(** * BookSorter: the classification engine of [sort_books.py]

    A shallow embedding of the name normalisation, the pattern language,
    the group tree with its builder, the recursive classifier and the
    placement planner, followed by the properties stated for them.

    Text.  In the classifier a Python [str] is modelled by [string]: a
    character is a code point below U+0100, and the character classes
    ([str.isspace], the regular expression class [\s], [str.lower]) are
    Python's on that range.  The name normalisation is also modelled for
    every [str], as a list of code points of any size with the lower case
    of the Unicode character database ([Unicode.normalize_name]); on the
    code points below U+0100 the two agree ([latin1_normalize_name]).

    Library code.  Four services of the Python runtime are interfaces here
    (type classes): the regular expression engine behind [re.search], the
    platform flavour of [os.path], [str()] applied to a value that is
    not a string, and the interpreter's bound on nested calls.

    Stack.  The recursion of the builder is bounded by the interpreter
    and raises [RecursionError] beyond the bound.  The classifier
    recurses over the trees that the builder returned, one call for each
    level as the builder does; the few frames that it needs beyond those
    of the builder are taken to be there. *)

From Stdlib Require Import List String Ascii Bool Arith NArith ZArith Lia.
From Stdlib Require Import Numbers.DecimalString.
From Stdlib Require Import Sorting.Sorted Sorting.Permutation.
Import ListNotations.
(** C8: each of the four connection parameters the script works with is
    the value of its command-line option when the option is given, and the
    value of the environment otherwise, one parameter independently of the
    others.  These are the values the first part of the script returns; when
    the four are present they are the values the script announces and asks
    the connection with (unless saving them fails, which ends the script);
    when one is absent the script lists the absent ones and exits with
    status 1 before any connection. *)
Theorem C8_option_then_environment
    (a : argv) (w : world) (ak sk b u : option string) :
  ak = match opt_access_key a with
       | Some v => Some v
       | None => lookup "ACCESS_KEY" (environ w)
       end ->
  sk = match opt_secret_key a with
       | Some v => Some v
       | None => lookup "SECRET_KEY" (environ w)
       end ->
  b = match opt_bucket_name a with
      | Some v => Some v
      | None => lookup "BUCKET_NAME" (environ w)
      end ->
  u = match opt_url a with
      | Some v => Some v
      | None => lookup "URL" (environ w)
      end ->
  (forall args s3 w1 t,
      configure a w = mkOutcome (Ok (args, s3)) w1 t ->
      s3 = [("ACCESS_KEY", ak); ("SECRET_KEY", sk); ("BUCKET_NAME", b); ("URL", u)]
      /\ access_key args = ak /\ secret_key args = sk
      /\ bucket_name args = b /\ url args = u)
  /\ (forall ak' sk' b' u',
      ak = Some ak' -> sk = Some sk' -> b = Some b' -> u = Some u' ->
      (exists e c,
          open_failure w = Some e
          /\ main a w =
             mkOutcome (Raise e) w
               [Print "Saving provided S3 parameters to .env file for future use.";
                FileWrite ".env" c])
      \/ (exists t',
            trace (main a w) =
              (trace (configure a w)
                 ++ Print ("Connecting to S3 bucket: " ++ b')
                 :: Resource u' ak' sk' :: t')%list))
  /\ (is_None ak || is_None sk || is_None b || is_None u = true ->
      main a w =
        mkOutcome (Exit 1) w
          [Print ("Error: Missing required S3 connection parameters: "
                    ++ str_join ", "
                         (missing_s3_params
                            [("ACCESS_KEY", ak); ("SECRET_KEY", sk);
                             ("BUCKET_NAME", b); ("URL", u)]));
           Print "Please provide them via command line arguments or a .env file."]
      /\ status a w = 1
      /\ forall u0 ak0 sk0, ~ In (Resource u0 ak0 sk0) (trace (main a w))).
Proof.
  intros Hak Hsk Hb Hu.
  assert (E : resolved a w =
              [("ACCESS_KEY", ak); ("SECRET_KEY", sk); ("BUCKET_NAME", b); ("URL", u)])
    by (subst; reflexivity).
  split; [|split].
  - intros args s3 w1 t C. rewrite configure_run in C.
    destruct (missing_s3_params (resolved a w)); [|discriminate C].
    assert (X : (args, s3) = (args_of a w, resolved a w)).
    { destruct (negb (dotenv_exists w)
                && cli_provided_s3_params (args_of a w) (env_params_of w));
        [destruct (open_failure w); [discriminate C|]|];
        apply (f_equal res) in C; cbn [res] in C; apply Ok_inj in C; now symmetry. }
    pose proof (f_equal fst X) as X1. pose proof (f_equal snd X) as X2.
    cbn [fst snd] in X1, X2. subst args s3.
    split; [exact E|]. subst. repeat split; reflexivity.
  - intros ak' sk' b' u' -> -> -> ->.
    assert (M : missing_s3_params (resolved a w) = []) by (rewrite E; reflexivity).
    destruct (main_connects a w M) as [(e & O & R)|(t' & T)].
    + left. exists e. eexists. split; [exact O | exact R].
    + right. exists t'. rewrite T, E. reflexivity.
  - intros N.
    assert (M : missing_s3_params (resolved a w) <> []).
    { rewrite E. destruct ak, sk, b, u; cbn in N |- *; discriminate. }
    pose proof (main_missing_run a w M) as R. rewrite E in R.
    unfold status. rewrite R. cbn [res trace exit_code In].
    split; [reflexivity|]. split; [reflexivity|].
    intros u0 ak0 sk0 [X|[X|[]]]; discriminate.
Qed.
(** One store keeps the invariants, with the sequence id of the publish
    in use. *)
Lemma publish_store_inv (message : string) (p : nat) (t : TopicTree) :
  tree_inv (messageId t + 1) t → 0 <= messageId t →
  (∀ q v, (messageId t, v) ∈ messages (node t q) → v = message) →
  (p < length (topics t))%nat → p ≠ root t →
  tree_inv (messageId t + 1) (publish_store message p t)
  ∧ (∀ q v, (messageId t, v) ∈ messages (node (publish_store message p t) q) →
            v = message).
Proof.
  intros [Hlinks Hnd Hfl Hmsg Hsame Hroot] Hid Hcur Hp Hpr.
  destruct (publish_store_node message p t) as (G1 & G2 & G3 & G4 & G5 & G6).
  destruct (G4 Hp) as [Gm Gt].
  destruct (publish_store_fields message p t) as [Grt _].
  pose proof (publish_store_shape message p t) as Hsh.
  assert (∀ q e, e ∈ messages (node (publish_store message p t) q) →
                 e = (messageId t, message) ∨ e ∈ messages (node t q)) as Hel.
  { intros q e. destruct (decide (q = p)) as [->|Hne].
    - rewrite Gm. apply map_assign_elem_inv.
    - rewrite G3 by done. by right. }
  assert (∀ q v, (messageId t, v) ∈ messages (node (publish_store message p t) q) →
                 v = message) as Hcur'.
  { intros q v Hv. destruct (Hel q _ Hv) as [[= ->]|Hold]; [done|by eapply Hcur]. }
  split; [|done]. split.
  - intros q. apply (links_ok_shape _ _ q Hsh), Hlinks.
  - destruct (triggered (node t p)) eqn:Htr.
    + by rewrite publish_store_triggered.
    + destruct (publish_store_appends message p t Htr) as [-> _].
      apply NoDup_app. split; [done|]. split; [|apply NoDup_singleton].
      intros x Hx ->%list_elem_of_singleton. apply Hfl in Hx. congruence.
  - intros q. destruct (decide (q = p)) as [->|Hne].
    + rewrite Gt. split; [done|]. intros _.
      destruct (triggered (node t p)) eqn:Htr.
      * rewrite publish_store_triggered by done. by apply Hfl.
      * by apply G6.
    + rewrite G3 by done. rewrite <- Hfl.
      destruct (triggered (node t p)) eqn:Htr.
      * by rewrite publish_store_triggered.
      * destruct (publish_store_appends message p t Htr) as [-> _].
        rewrite elem_of_app, list_elem_of_singleton. tauto.
  - intros q. destruct (decide (q = p)) as [->|Hne].
    + destruct (Hmsg p) as (Hs & Hk & _). unfold messages_ok. rewrite Gm, Gt.
      split; [by apply map_assign_sorted|]. split; [|done].
      apply Forall_forall. intros y Hy. apply map_assign_keys in Hy as [->|Hy]; [lia|].
      rewrite Forall_forall in Hk. by apply Hk.
    + rewrite G3 by done. apply Hmsg.
  - intros a b k v w Hv Hw.
    destruct (decide (k = messageId t)) as [->|Hk].
    + rewrite (Hcur' a v Hv), (Hcur' b w Hw). done.
    + destruct (Hel a _ Hv) as [[= ? ?]|Hv']; [done|].
      destruct (Hel b _ Hw) as [[= ? ?]|Hw']; [done|].
      by eapply Hsame.
  - rewrite Grt, G3 by done. done.
Qed.

Lemma store_all_inv (message : string) (l : list nat) : ∀ t : TopicTree,
  tree_inv (messageId t + 1) t → 0 <= messageId t →
  (∀ q v, (messageId t, v) ∈ messages (node t q) → v = message) →
  Forall (λ p, (p < length (topics t))%nat ∧ p ≠ root t) l →
  tree_inv (messageId t + 1) (store_all message l t).
Proof.
  induction l as [|p l IH]; intros t Hinv Hid Hcur Hl; [done|].
  change (store_all message (p :: l) t)
    with (store_all message l (publish_store message p t)).
  apply Forall_cons in Hl as [[Hp Hpr] Hl].
  destruct (publish_store_inv message p t Hinv Hid Hcur Hp Hpr) as [Hinv' Hcur'].
  destruct (publish_store_node message p t) as (G1 & G2 & _).
  destruct (publish_store_fields message p t) as [Grt _].
  destruct (store_all_keeps message l (publish_store message p t)) as (_ & K2 & _).
  rewrite <- G2 in Hinv' |- *. rewrite <- G2 in Hcur', Hid.
  rewrite <- K2. rewrite K2. apply IH; [done|done|done|].
  rewrite G1, Grt. done.
Qed.
Lemma DescribeGroup_stops_at_failure_witness :
  let r :=
    DescribeGroup Doubles.MetaDataToTags MoreDoubles.second_lost "g"
      Doubles.committed in
  r.1 = Err "instance not found"
  ∧ drop (length (history Doubles.committed)) (history r.2)
    = [gcloud.ListInstanceGroupInstances "g"; gcloud.GetInstance "g-a";
       gcloud.GetInstance "g-b"]
  ∧ groups r.2 = groups Doubles.committed.
Proof.
  split; [vm_compute; reflexivity|]. split; [vm_compute; reflexivity|].
  apply (DescribeGroup_stops_at_failure Doubles.MetaDataToTags
           MoreDoubles.second_lost "g" Doubles.committed MoreDoubles.stored
           "instance not found").
  - vm_compute. reflexivity.
  - vm_compute. reflexivity.
Defined.

Lemma validate_sound_witness :
  Doubles.check (Doubles.g "3 small")
  = Ok (Doubles.settings_of "3 small" 3 "small")
  ∧ ∃ flavorPlugin,
      Doubles.flavorPlugins "vanilla" = Ok flavorPlugin
      ∧ flavor.Validate flavorPlugin ""
          {| types.Size := 3; types.LogicalIDs := None |} = None.
Proof.
  split; [reflexivity|].
  destruct (validate_sound Doubles.ParseProperties Doubles.flavorPlugins
              Doubles.ParseInstanceProperties (Doubles.g "3 small")
              (Doubles.settings_of "3 small" 3 "small"))
    as (fp & _ & _ & _ & _ & Hfp & Hval & _).
  - reflexivity.
  - exists fp. split; [exact Hfp|exact Hval].
Defined.
(** * txrest: a shallow embedding of the request-dispatch engine

    The package is Python 2 code (see setup.py).  A Python 2 [str] is a byte
    string, modelled as a Rocq [string] (a list of 8-bit [ascii] characters).
    Python exceptions are the constructors of [exn]; fallible code returns
    [py A]; code that mutates the Twisted request runs in the state and
    exception monad [M] over [req_state]. *)

From Stdlib Require Import String Ascii List Bool ZArith Lia.
Import ListNotations.
Open Scope string_scope.
Set Warnings "-register-all".

(* ------------------------------------------------------------------------- *)
(** ** Python 2 byte strings *)

Definition pystr := string.

Definition chr (n : nat) : ascii := ascii_of_nat n.
Definition NL : pystr := String (chr 10) EmptyString.
Definition QUOTE : pystr := String (chr 34) EmptyString.

(** [str.isspace] on one byte in Python 2: space, \t, \n, \v, \f, \r. *)
Definition is_space (c : ascii) : bool :=
  let n := nat_of_ascii c in Nat.eqb n 32 || (Nat.leb 9 n && Nat.leb n 13).

(** [str.lstrip()] *)
Fixpoint lstrip (s : pystr) : pystr :=
  match s with
  | EmptyString => EmptyString
  | String c s' => if is_space c then lstrip s' else s
  end.

(** [s[:n]] *)
Definition slice_to (n : nat) (s : pystr) : pystr := substring 0 n s.

(** A byte below 0x80. *)
Definition is_ascii_byte (c : ascii) : bool := Nat.ltb (nat_of_ascii c) 128.

Fixpoint all_ascii (s : pystr) : bool :=
  match s with
  | EmptyString => true
  | String c s' => is_ascii_byte c && all_ascii s'
  end.

(** Position of the first byte above 0x7f, if any. *)
Fixpoint first_non_ascii (i : nat) (s : pystr) : option nat :=
  match s with
  | EmptyString => None
  | String c s' => if is_ascii_byte c then first_non_ascii (S i) s' else Some i
  end.

(** Decimal digits of a natural number ([str(n)]). *)
Fixpoint digits_aux (fuel n : nat) (acc : pystr) : pystr :=
  match fuel with
  | O => acc
  | S f =>
      let acc' := String (chr (48 + n mod 10)) acc in
      if Nat.ltb n 10 then acc' else digits_aux f (n / 10) acc'
  end.

Definition nat_repr (n : nat) : pystr := digits_aux (S n) n EmptyString.

(** [str(z)] / [repr(z)] for a Python [int]. *)
Definition z_repr (z : Z) : pystr :=
  match z with
  | Z.neg _ => "-" ++ nat_repr (Z.to_nat (Z.abs z))
  | _ => nat_repr (Z.to_nat z)
  end.

(** Hexadecimal digit, lower case. *)
Definition hex_digit (n : nat) : ascii :=
  if Nat.ltb n 10 then chr (48 + n) else chr (87 + n).

(* ------------------------------------------------------------------------- *)
(** ** Python values and exceptions *)

(** A float: its [repr] when finite, or one of the non-finite values. *)
Inductive pyfloat :=
| FFinite (r : pystr)
| FNaN
| FInf
| FNegInf.

(** An ElementTree node: tag, text, children and tail. *)
Inductive element :=
| Elem (tag : pystr) (text : option pystr) (children : list element)
       (tail : option pystr).

(** Python values as handlers produce them.  [PObj i] is a reference to
    object [i] of the heap (a Twisted resource, for instance). *)
Inductive pyval :=
| PNone
| PBool (b : bool)
| PInt (z : Z)
| PFloat (f : pyfloat)
| PStr (s : pystr)
| PList (l : list pyval)
| PTuple (l : list pyval)
| PDict (items : list (pyval * pyval))   (* in the dict's iteration order *)
| PElement (e : element)
| PObj (id : nat).

Inductive exn :=
| ValueError (msg : pystr)
| IndexError (msg : pystr)
| TypeError (msg : pystr)
| NameError (msg : pystr)
| UnicodeDecodeError (pos : nat)
| UnsupportedMethod (allowed : list pyval)
| CancelledError
| DefGen_Return (msg : pystr)
| OtherError (name msg : pystr).

Inductive py (A : Type) : Type :=
| Ok (a : A)
| Raise (e : exn).
Arguments Ok {A} a.
Arguments Raise {A} e.

Definition py_bind {A B} (m : py A) (k : A -> py B) : py B :=
  match m with Ok a => k a | Raise e => Raise e end.

Notation "x <-? m ;; k" := (py_bind m (fun x => k))
  (at level 61, m at next level, right associativity).

Definition exn_name (e : exn) : pystr :=
  match e with
  | ValueError _ => "ValueError"
  | IndexError _ => "IndexError"
  | TypeError _ => "TypeError"
  | NameError _ => "NameError"
  | UnicodeDecodeError _ => "UnicodeDecodeError"
  | UnsupportedMethod _ => "UnsupportedMethod"
  | CancelledError => "CancelledError"
  | DefGen_Return _ => "_DefGen_Return"
  | OtherError n _ => n
  end.

(** [str(e)], i.e. [failure.getErrorMessage()]. *)
Definition exn_msg (e : exn) : pystr :=
  match e with
  | ValueError m | IndexError m | TypeError m | NameError m
  | DefGen_Return m | OtherError _ m => m
  | UnicodeDecodeError p =>
      "'ascii' codec can't decode byte in position " ++ nat_repr p
      ++ ": ordinal not in range(128)"
  | UnsupportedMethod _ => "Expected one of the allowed methods"
  | CancelledError => EmptyString
  end.

(** [traceback.format_exc()] for exception [e]: the stack frames (file
    names and source lines, a property of the installation) followed by the
    final line [<type>: <str(e)>]. *)
Definition format_exc (frames : pystr) (e : exn) : pystr :=
  "Traceback (most recent call last):" ++ NL ++ frames
  ++ exn_name e ++ ": " ++ exn_msg e ++ NL.

(** Python 2 [unicode(s)] and [s.encode(enc)] on a [str]: both first decode
    [s] with the default codec, ASCII, and raise on a byte above 0x7f. *)
Definition ascii_decode (s : pystr) : py pystr :=
  match first_non_ascii 0 s with
  | None => Ok s
  | Some p => Raise (UnicodeDecodeError p)
  end.
(** [analyse_sentiment] (lines 127-152). *)
Definition analyse_sentiment (scorer : Scorer) (text : string) : result (string * Q) :=
  try_except
    (let text := Str.slice_to 512 text in
     scorer text >>= λ '(positive_prob, negative_prob),
     let score := (positive_prob - negative_prob)%Q in
     Ok (sentiment_of_score score, score))
    (λ _, Ok ("Neutral", 0%Q)).

(** ** Fetching and categorising articles *)

(** A feed entry; a missing key is [None] ([entry.get(key, default)]). *)
Record entry := {
  e_title : option string;
  e_summary : option string;
  e_description : option string;
  e_link : option string;
  e_published : option string
}.

Record feed := {
  feed_title : option string;
  entries : list entry
}.

(** The article dictionary of lines 198-207. *)
Record article := {
  title : string;
  link : string;
  published : string;
  summary : string;
  source : string;
  sentiment : string;
  score : Q;
  tickers : list string
}.

(** [all_articles] and [ticker_articles]. *)
Record fetch_state := {
  all_articles : list article;
  ticker_articles : gmap string (list article)
}.

(** Lines 174-175: [all_articles = []] and
    [ticker_articles = defaultdict(list)]. *)
Definition empty_state : fetch_state :=
  {| all_articles := []; ticker_articles := ∅ |}.

(** [f"{title} {summary}"] (line 192). *)
Definition combined_text (e : entry) : string :=
  default "" (e_title e) +:+ " " +:+
  default (default "" (e_description e)) (e_summary e).

(** [ticker_articles[ticker].append(article)] on a [defaultdict(list)]. *)
Definition append_for (a : article) (ta : gmap string (list article))
    (ticker : string) : gmap string (list article) :=
  <[ ticker := (default [] (ta !! ticker) ++ [a])%list ]> ta.

(** Lines 209-213. *)
Definition add_article (st : fetch_state) (a : article)
    (mentioned_tickers : gset string) : fetch_state :=
  {| all_articles := (all_articles st ++ [a])%list;
     ticker_articles :=
       foldl (append_for a) (ticker_articles st) (elements mentioned_tickers) |}.

(** The dictionary built on lines 198-207. *)
Definition make_article (m : Monitor) (source_name : string) (e : entry)
    (sentiment : string) (score : Q) : article :=
  {| title := default "" (e_title e);
     link := default "" (e_link e);
     published := default "" (e_published e);
     summary := default (default "" (e_description e)) (e_summary e);
     source := source_name;
     sentiment := sentiment;
     score := score;
     tickers := elements (extract_tickers m (combined_text e)) |}.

§ Your assignment: Within the listing above, locate the line containing "and raises [RecursionError]" and the line containing "configure a w = mkOutcome". Reproduce those two lines and all lines between them exactly, with nothing added.

§ Answer area:
    and raises [RecursionError] beyond the bound.  The classifier
    recurses over the trees that the builder returned, one call for each
    level as the builder does; the few frames that it needs beyond those
    of the builder are taken to be there. *)

From Stdlib Require Import List String Ascii Bool Arith NArith ZArith Lia.
From Stdlib Require Import Numbers.DecimalString.
From Stdlib Require Import Sorting.Sorted Sorting.Permutation.
Import ListNotations.
(** C8: each of the four connection parameters the script works with is
    the value of its command-line option when the option is given, and the
    value of the environment otherwise, one parameter independently of the
    others.  These are the values the first part of the script returns; when
    the four are present they are the values the script announces and asks
    the connection with (unless saving them fails, which ends the script);
    when one is absent the script lists the absent ones and exits with
    status 1 before any connection. *)
Theorem C8_option_then_environment
    (a : argv) (w : world) (ak sk b u : option string) :
  ak = match opt_access_key a with
       | Some v => Some v
       | None => lookup "ACCESS_KEY" (environ w)
       end ->
  sk = match opt_secret_key a with
       | Some v => Some v
       | None => lookup "SECRET_KEY" (environ w)
       end ->
  b = match opt_bucket_name a with
      | Some v => Some v
      | None => lookup "BUCKET_NAME" (environ w)
      end ->
  u = match opt_url a with
      | Some v => Some v
      | None => lookup "URL" (environ w)
      end ->
  (forall args s3 w1 t,
      configure a w = mkOutcome (Ok (args, s3)) w1 t ->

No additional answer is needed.